Meskipun penghasilan sangat pas-pasan,
namun Kusnan tidak pernah pantang menyerah. Ia terus berjuang dan
bekerja, meski ia mungkin selalu dikatain oleh orang-orang berpaham
neolib sebagai orang pemalas karena kemiskinannya. Sebenarnya, kisah
Kusnan bukanlah kisah satu-satunya kemiskinan yang menimpa rakyat
Indonesia. Berdasarkan data Badan Pusat Statistik Indonesia, terdapat 32.5 juta penduduk miskin Indonesia dengan penghasilan dibawah Rp 6.675/hari (BPS per Maret 2009)
atau Rp 200.000 per bulan.
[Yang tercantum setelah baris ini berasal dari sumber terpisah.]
(* ===== verification/Batch.v ===== *)
(** * One batch of files ([indexer/pipeline/index_files.rs])

    How the files of a run are cut into batches, what Phase 1a makes of a file's
    bytes, and Phase 1b: the file rows and nodes of a batch go into the store, and
    the edges other files have into them are saved first. *)

From S2P Require Import Prelude Str Utf8 Domain Tokens Tables Store Queries Paths Resolve RustUse RustFn Pipeline.

(** ** Batches *)

Definition BATCH_SIZE : N := 500.
Definition BATCH_MAX_BYTES : N := 16 * 1024 * 1024.
Definition CONTEXT_CHUNK_NODES : N := 50000.
Definition U64_MAX : N := 2 ^ 64 - 1.

(** [u64::saturating_add] *)
Definition saturating_add (a b : N) : N := N.min (a + b) U64_MAX.

Section Plan.
Context (max_items max_size : N).

(** The loop over the sizes: the open run's length and size. *)
Fixpoint plan_loop (sizes : list N) (len : nat) (size_acc : N) : list nat :=
  match sizes with
  | [] => if (0 <? len)%nat then [len] else []
  | size :: sizes =>
      if (0 <? len)%nat && ((max_items <=? N.of_nat len) || (max_size <? saturating_add size_acc size))%N
      then len :: plan_loop sizes 1 (saturating_add 0 size)
      else plan_loop sizes (S len) (saturating_add size_acc size)
  end.

Definition plan_chunks (sizes : list N) : list nat := plan_loop sizes 0 0.
End Plan.

(** [file_len] is the size on disk, if it can be read. *)
Definition plan_batches (file_len : string → option N) (files : list string) (max_files max_bytes : N) : list nat :=
  plan_chunks max_files max_bytes ((λ rel, default 0%N (file_len rel)) <$> files).

Record FileIndexed := mkIndexed { fi_rel_path : string; fi_node_ids : list Z; fi_node_names : list string }.

Definition plan_context_chunks (all_indexed : list FileIndexed) (max_nodes : N) : list nat :=
  plan_chunks U64_MAX max_nodes ((λ fi, N.of_nat (length (fi_node_ids fi))) <$> all_indexed).

(** The slices of the plan, one after another. *)
Fixpoint slices {A} (lens : list nat) (l : list A) : list (list A) :=
  match lens with
  | [] => []
  | len :: lens => take len l :: slices lens (drop len l)
  end.

(** ** What the parser hands over *)

Inductive LexicalScope := FileScope | Within (start_byte end_byte : N).

Record BareCall := mkBareCall { bc_at : N; bc_reaches_members : bool }.

Record ParsedNode := mkParsedNode {
  pn_node_type : string;
  pn_name : string;
  pn_qualified_name : option string;
  pn_start_line : Z;
  pn_end_line : Z;
  pn_code_content : string;
  pn_signature : option string;
  pn_doc_comment : option string;
  pn_return_type : option string;
  pn_param_types : option string;
  pn_is_test : bool;
  pn_lexical_scope : option LexicalScope;
}.

Record ParsedRelation := mkRelation {
  pr_source_name : string;
  pr_target_name : string;
  pr_relation : string;
  pr_metadata : option string;
  pr_source_language : string;
  pr_source_line : option Z;
  pr_call_at : option BareCall;
}.

Record CppField := mkCppField {
  cfd_class_name : string;
  cfd_class_lines : Z * Z;
  cfd_field : string;
  cfd_dot : option string;
  cfd_arrow : option string;
}.
Lemma phase_trans names st1 st2 st3 : phase names st1 st2 → phase names st2 st3 → phase names st1 st3.
Proof.
  intros H1 H2. split.
  - apply H2.
  - intros g Hg. by apply (ph_ext _ _ _ H2), (ph_ext _ _ _ H1).
  - intros n (n2 & Hn2 & Hs2)%(ph_fwd _ _ _ H1). destruct (ph_fwd _ _ _ H2 n2 Hn2) as (n3 & Hn3 & Hs3).
    exists n3. split; [done|]. destruct Hs2 as [->|(Hx & Ht & ->)]; [done|]. apply (ph_ext _ _ _ H2) in Hx.
    destruct Hs3 as [->|(_ & [=] & _)]. by right.
  - intros n3 [(n2 & Hn2 & Hs3)|(Hx & Hi & Hnm)]%(ph_back _ _ _ H2).
    + apply (ph_back _ _ _ H1) in Hn2 as [(n & Hn & Hs2)|(Hx & Hi & Hnm)].
      * left. exists n. split; [done|]. destruct Hs2 as [->|(Hx & Ht & ->)]; [done|].
        apply (ph_ext _ _ _ H2) in Hx. destruct Hs3 as [->|(_ & [=] & _)]. by right.
      * right. apply (ph_ext _ _ _ H2) in Hx. by destruct Hs3 as [->|(_ & _ & ->)].
    + right. split_and!; [done| |done]. intros Hin. by apply Hi, (phase_ids _ _ _ _ H1).
  - intros k Hk. by apply (ph_edges _ _ _ H2), (ph_edges _ _ _ H1).
  - by rewrite (ph_pending _ _ _ H2), (ph_pending _ _ _ H1).
  - intros Hu. by apply (ph_unique _ _ _ H2), (ph_unique _ _ _ H1).
  - intros f Hf. by rewrite (ph_files _ _ _ H2), (ph_files _ _ _ H1).
Qed.

(** A reference has its edge to a sentinel of its name, and a trait's sentinel is no module. *)
Definition linked (st : Store) (r : ExternalRef) : Prop :=
  let '(source_id, name, relation, metadata) := r in
  ∃ n, n ∈ s_nodes st ∧ ext_file st (node_file_of n) ∧ node_name_of n = name
     ∧ (source_id, node_id_of n, relation, default "" metadata) ∈ edge_keys st
     ∧ (relation = REL_IMPLEMENTS → type_of n ≠ "module").

Lemma linked_phase names st st' r : phase names st st' → linked st r → linked st' r.
Proof.
  destruct r as [[[src name] rel] meta]. intros Hp (n & Hn & Hx & Hnm & Hk & Ht).
  apply (ph_ext _ _ _ Hp) in Hx. apply (ph_edges _ _ _ Hp) in Hk.
  destruct (ph_fwd _ _ _ Hp n Hn) as (n' & Hn' & Hs). exists n'. destruct Hs as [->|(_ & Hty & ->)]; [by split_and!|].
  split_and!; done.
Qed.

Lemma try_fold_fmap {S A B} (f : B → S → result string S) (g : A → B) l s :
  try_fold f (g <$> l) s = try_fold (λ x, f (g x)) l s.
Proof. revert s. induction l as [|x l IH]; intros s; cbn [try_fold fmap list_fmap]; [done|]. destruct (f (g x) s); [apply IH|done]. Qed.

(** After the loop over the names, the loop over the references. *)
Lemma phase_end names now st ids' st2 refs m :
  store_ok st →
  let '(fid, st1) := upsert_file now EXTERNAL_RECORD st in
  (∃ ids, loop_ok names fid ids ids' st1 st2) →
  (∀ r, r ∈ refs → r.1.1.1 ∈ node_ids st ∧ is_Some (ids' !! r.1.1.2)) →
  (∀ r, r ∈ refs → r.1.2 = REL_IMPLEMENTS →
     ∀ x, x ∈ s_nodes st2 → ids' !! r.1.1.2 = Some (node_id_of x) → type_of x ≠ "module") →
  ∃ m' st', try_fold (link ids') refs (m, st2) = Ok (m', st') ∧ phase names st st' ∧ ∀ r, r ∈ refs → linked st' r.
Proof.
  intros Hok. pose proof (upsert_external now st Hok) as Hup. pose proof (λ st', phase_of_minted names now st st' Hok) as Hph.
  destruct (upsert_file now EXTERNAL_RECORD st) as [fid st1]. destruct Hup as (Hok1 & Hf1 & _ & Hn & _).
  intros (ids & Hok2 & Hm2 & Hids & _ & Hone) Hrefs Htrait.
  destruct (links_ok names fid ids' refs m st2 Hok2 Hids) as (m' & st' & -> & Hok' & Hm' & Hns & Hkeys).
  { intros r Hr. destruct (Hrefs r Hr) as [Hs Hi]. split; [|done]. apply (minted_ids _ _ _ _ Hm2). unfold node_ids in *. by rewrite Hn. }
  destruct (Hph st') as [Hp Hf']; [by eapply minted_trans|done| |].
  { intros Ho%Hone. intros x y. rewrite Hns. apply Ho. }
  exists m', st'. split_and!; [done|done|]. intros [[[src name] rel] meta] Hr. destruct (Hkeys _ Hr) as (id & Hid & Hk). cbn [fst snd] in *.
  destruct (proj1 Hids name id Hid) as (x & Hx & Hxf & Hxn & <-). exists x. rewrite Hns.
  split_and!; [done|by rewrite Hxf|done|done|]. intros Hrel. apply (Htrait _ Hr Hrel x Hx). done.
Qed.

Lemma mint_imports_ok names now imports n m st :
  store_ok st → (∀ r, r ∈ imports → r.1 ∈ node_ids st ∧ r.2 ∈ names) →
  ∃ n' m' st', mint_imports now imports (n, m, st) = Ok (n', m', st') ∧ phase names st st'
    ∧ ∀ r, r ∈ imports → linked st' (r.1, r.2, REL_IMPORTS, None).
Proof.
  intros Hok Hr. unfold mint_imports. case_bool_decide as Hnil.
  { subst. exists n, m, st. split; [done|]. split; [by apply phase_refl|]. by intros ? ?%elem_of_nil. }
  pose proof (upsert_external now st Hok) as Hup.
  pose proof (λ ids' st2, phase_end names now st ids' st2 ((λ r, (r.1, r.2, REL_IMPORTS, None)) <$> imports) 0 Hok) as Hend.
  destruct (upsert_file now EXTERNAL_RECORD st) as [fid st1]. destruct Hup as (Hok1 & Hf1 & _ & Hn & _).
  destruct (mint_modules_ok names fid (distinct_sorted imports.*2) (by_name node_id_of (get_nodes_by_file_path st1 EXTERNAL_FILE_PATH)) 0 st1)
    as (ids & n1 & st2 & -> & Hl & Hall).
  { done. }
  { destruct Hf1 as (f & Hf & _ & <-). by apply list_elem_of_fmap_2. }
  { intros name Hname. unfold distinct_sorted, sort_cmp in Hname. rewrite sort_by_perm in Hname.
    apply elem_of_remove_dups, list_elem_of_fmap in Hname as (r & -> & ?). by apply Hr. }
  { by apply existing_names. }
  cbn [result_bind]. destruct (Hend ids st2) as (m' & st' & Hlinks & Hp & Hlinked).
  { by eexists. }
  { intros r (i & -> & Hi)%list_elem_of_fmap. cbn. split; [by apply Hr|]. apply Hall. unfold distinct_sorted, sort_cmp.
    rewrite sort_by_perm. by apply elem_of_remove_dups, list_elem_of_fmap_2. }
  { intros r (i & -> & Hi)%list_elem_of_fmap [=]. }
  rewrite try_fold_fmap in Hlinks. rewrite Hlinks. cbn [result_bind]. eexists _, _, st'. split; [reflexivity|]. split; [done|].
  intros r Hi. apply Hlinked, list_elem_of_fmap. by exists r.
Qed.
(* ===== verification/BatchResolve.v ===== *)
(** * Phase 2 of a batch ([indexer/pipeline/index_files.rs])

    [resolve_batch_relations]: the relations of the files just inserted.  A relation
    whose targets the batch is sure to see is written; every other one is deferred
    until all files are in, is left to the external file, or is dropped. *)

From S2P Require Import Prelude Str Utf8 Sql Domain Tables Store Queries JsModules PyModules Resolve RustUse RustFn ClassNames.
From S2P Require Import Pipeline Batch EdgeWrite Sentinels.

Definition IMPORT_Q_NS_REQUIRE : string := "ns_require".
Definition IMPORT_Q_NS_IMPORT : string := "ns_import".
Definition IMPORT_Q_STAR_REEXPORT : string := "star_reexport".
Definition IMPORT_Q_DEFAULT : string := "default_import".

(** ** Pools of names *)

Record Pools := mkPools {
  name_to_ids : gmap string (list Z);
  node_id_to_path : gmap Z string;
  node_id_to_language : gmap Z (option string);
}.
Definition no_pools : Pools := mkPools ∅ ∅ ∅.

Definition add_node (name : string) (e : NameEntry) (p : Pools) : Pools :=
  let '(id, path, language) := e in
  mkPools (push_to (name_to_ids p) (name, id)) (<[id := path]> (node_id_to_path p)) (<[id := language]> (node_id_to_language p)).

Definition add_file (p : Pools) (pf : FileParsed) : Pools :=
  foldl (λ p x, add_node x.2 (x.1, pf_rel_path pf, Some (pf_language pf)) p) p (zip (pf_node_ids pf) (pf_node_names pf)).

Definition add_entries (batch_file_paths : gset string) (p : Pools) (entries : string * list NameEntry) : Pools :=
  foldl (λ p e, if bool_decide (e.1.2 ∈ batch_file_paths) then p else add_node entries.1 e p) p entries.2.

(** [ids.sort(); ids.dedup()] *)
Definition sort_dedup (ids : list Z) : list Z := sort_cmp Z.compare (remove_dups ids).

Definition sort_pools (p : Pools) : Pools :=
  mkPools (sort_dedup <$> name_to_ids p) (node_id_to_path p) (node_id_to_language p).

Definition NameMap : Type := gmap string (list NameEntry).

Definition batch_pools (batch_parsed : list FileParsed) (batch_file_paths : gset string) (global_name_map : NameMap) : Pools :=
  sort_pools (foldl (add_entries batch_file_paths) (foldl add_file no_pools batch_parsed) (map_to_list global_name_map)).

Definition ids_of (p : Pools) (name : string) : list Z := default [] (name_to_ids p !! name).

(** [matches!(node_id_to_language.get(id), Some(l) if l == lang)] *)
Definition has_language (p : Pools) (lang : string) (id : Z) : bool :=
  bool_decide (node_id_to_language p !! id = Some (Some lang)).

Definition in_file (p : Pools) (file : string) (id : Z) : bool := bool_decide (node_id_to_path p !! id = Some file).

(** ** What a file of the batch is looked up by *)

Definition local_ids (pf : FileParsed) : gset Z := list_to_set (pf_node_ids pf).

(** The indexes of nodes by name and by another qualified name, ascending. *)
Definition nodes_named (pf : FileParsed) : gmap string (list nat) :=
  group_rows (mjoin (imap (λ i nq, (nq.1, i) :: match nq.2 with
                                                | Some q => if String.eqb q nq.1 then [] else [(q, i)]
                                                | None => []
                                                end)
                       (zip (pf_node_names pf) (pf_node_qualified_names pf)))).

Definition local_qualified (pf : FileParsed) : gmap Z string :=
  foldl (λ m x, match x.2 with Some q => <[x.1 := q]> m | None => m end) ∅ (zip (pf_node_ids pf) (pf_node_qualified_names pf)).

(** [meta.get(key).and_then(|v| v.as_str())] *)
Definition get_str (meta : json) (key : string) : option string := get meta key ≫= as_str.
Definition q_in (meta : json) (qs : list string) : bool := match get_str meta "q" with Some q => one_of qs q | None => false end.
Definition as_bool (v : json) : option bool := match v with JBool b => Some b | _ => None end.

Definition JS_LANGUAGES : list string := ["javascript"; "typescript"; "tsx"].

(** What becomes of a relation. *)
Inductive Outcome :=
| Write (targets : list Z) (allow_self : bool)
| Defer (ns_file : option string)
| ExternalModule (module : string)
| ExternalSymbol
| Dropped.

Section Relation.
Context (like like_esc : string → string → bool) (from_str : string → option json).
Context (python_module_map : gmap string (list string)) (all_file_paths : gset string).

(** [ProjectPythonModules::contains]: a key, or a dotted prefix of one. *)
Definition module_known (module : string) : bool :=
  bool_decide (is_Some (python_module_map !! module))
  || existsb (λ k, starts_with (module +:+ ".") k) (map_to_list python_module_map).*1.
Dan tentu keluarga Kusnan termasuk salah
satunya. Adalah tugas besar pemerintah untuk bekerja keras menciptakan
lapangan kerja untuk mengentas kemiskinan, bukan dengan ‘menyuap’ uang
BLT Rp 100.000 pada saat-saat menjelang kampanye.
Bagi kita yang masih hidup dengan
materi lebih baik daripada Kusnan, sudah saatnya kita belajar untuk
bersyukur. Kita harus bersyukur atas semua kita miliki berasal dari
usaha dan keringat halal, berapapun nominalnya. Dan jangan sekali-kali
kita bersyukur karena melihat orang lain lebih menderita karena kita.
Meski ini adalah cara awal kita untuk mentriger kita untuk
berintropreksi diri.
Salah satu hal yang membuat kita tidak
bisa bersyukur karena kita sering memfokuskan diri pada apa yang kita
inginkan, bukan pada apa yang sudah kita miliki. Katakanlah kita sudah
memiliki sebuah rumah, kendaraan, pekerjaan tetap, dan pasangan yang
baik. Tapi kita mungkin masih merasa kurang dan kita menginginkan rumah
yang lebih besar dan mewah dan mobil yanhg lebih lux. Tapi anehnya,
walaupun sudah mendapatkannya, kita hanya menikmati kesenangan sesaat,
lalu kita akan merasa tidak bahagia lagi.
Salah satu caranya adalah cobalah lihat
keadaan di sekeliling kita, pikirkan yang sudah miliki, dan syukurilah.
Kita akan merasakan nikmatnya hidup dengan bersyukur. Bersyukur itu
harus, dan lebih bersyukur itu adalah hak.